EXERCISE OBJECTIVE: From the listing below, retype exactly the line holding "next ← ld64 r;", the line holding "let p := PGROUNDUP pa_start in", and the lines between them; skip everything else.

EXERCISE INPUT:
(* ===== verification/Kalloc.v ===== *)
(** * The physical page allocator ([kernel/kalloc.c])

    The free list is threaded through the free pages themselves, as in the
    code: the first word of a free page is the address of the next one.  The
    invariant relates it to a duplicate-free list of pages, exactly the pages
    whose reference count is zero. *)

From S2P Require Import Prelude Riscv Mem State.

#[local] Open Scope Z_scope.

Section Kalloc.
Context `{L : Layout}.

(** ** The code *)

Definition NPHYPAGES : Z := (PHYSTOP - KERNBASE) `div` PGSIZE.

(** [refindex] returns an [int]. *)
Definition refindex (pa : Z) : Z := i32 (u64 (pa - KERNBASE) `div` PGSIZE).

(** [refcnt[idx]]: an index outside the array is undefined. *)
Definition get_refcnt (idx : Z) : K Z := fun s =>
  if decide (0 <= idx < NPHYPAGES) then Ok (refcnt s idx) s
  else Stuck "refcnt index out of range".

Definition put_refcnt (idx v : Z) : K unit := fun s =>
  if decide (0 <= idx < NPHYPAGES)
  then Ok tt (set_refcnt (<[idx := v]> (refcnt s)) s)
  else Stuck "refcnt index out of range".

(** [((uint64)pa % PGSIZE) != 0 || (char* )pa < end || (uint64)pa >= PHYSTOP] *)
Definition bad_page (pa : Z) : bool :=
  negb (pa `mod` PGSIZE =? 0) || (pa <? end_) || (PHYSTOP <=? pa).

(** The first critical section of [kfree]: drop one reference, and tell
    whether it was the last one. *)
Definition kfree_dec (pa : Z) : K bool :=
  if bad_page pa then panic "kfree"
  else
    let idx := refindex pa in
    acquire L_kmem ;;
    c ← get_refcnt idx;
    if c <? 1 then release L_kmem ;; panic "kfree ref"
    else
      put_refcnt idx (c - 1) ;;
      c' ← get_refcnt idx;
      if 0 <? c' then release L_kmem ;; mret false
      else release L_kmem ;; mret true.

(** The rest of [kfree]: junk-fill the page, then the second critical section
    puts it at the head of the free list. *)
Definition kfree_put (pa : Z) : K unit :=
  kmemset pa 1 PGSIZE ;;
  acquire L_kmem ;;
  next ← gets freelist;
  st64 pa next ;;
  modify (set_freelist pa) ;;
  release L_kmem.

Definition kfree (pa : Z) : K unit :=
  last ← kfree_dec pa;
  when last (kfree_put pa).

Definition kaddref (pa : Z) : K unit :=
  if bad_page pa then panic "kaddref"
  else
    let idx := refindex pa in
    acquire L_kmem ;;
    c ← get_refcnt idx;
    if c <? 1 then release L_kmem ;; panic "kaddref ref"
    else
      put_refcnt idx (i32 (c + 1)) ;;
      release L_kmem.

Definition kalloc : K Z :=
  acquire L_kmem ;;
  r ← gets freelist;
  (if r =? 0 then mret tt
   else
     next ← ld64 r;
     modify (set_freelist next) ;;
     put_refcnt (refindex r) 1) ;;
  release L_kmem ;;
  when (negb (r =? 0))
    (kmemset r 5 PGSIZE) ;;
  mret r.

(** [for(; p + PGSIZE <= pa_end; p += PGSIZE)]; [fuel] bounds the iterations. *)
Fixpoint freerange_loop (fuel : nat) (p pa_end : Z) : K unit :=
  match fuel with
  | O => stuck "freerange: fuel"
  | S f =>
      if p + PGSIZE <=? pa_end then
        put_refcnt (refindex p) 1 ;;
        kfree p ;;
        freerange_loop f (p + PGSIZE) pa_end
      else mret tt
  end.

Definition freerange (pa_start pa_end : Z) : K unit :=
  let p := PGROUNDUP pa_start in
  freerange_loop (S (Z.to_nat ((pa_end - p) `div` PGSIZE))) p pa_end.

TASK RESULT:
     next ← ld64 r;
     modify (set_freelist next) ;;
     put_refcnt (refindex r) 1) ;;
  release L_kmem ;;
  when (negb (r =? 0))
    (kmemset r 5 PGSIZE) ;;
  mret r.

(** [for(; p + PGSIZE <= pa_end; p += PGSIZE)]; [fuel] bounds the iterations. *)
Fixpoint freerange_loop (fuel : nat) (p pa_end : Z) : K unit :=
  match fuel with
  | O => stuck "freerange: fuel"
  | S f =>
      if p + PGSIZE <=? pa_end then
        put_refcnt (refindex p) 1 ;;
        kfree p ;;
        freerange_loop f (p + PGSIZE) pa_end
      else mret tt
  end.

Definition freerange (pa_start pa_end : Z) : K unit :=
  let p := PGROUNDUP pa_start in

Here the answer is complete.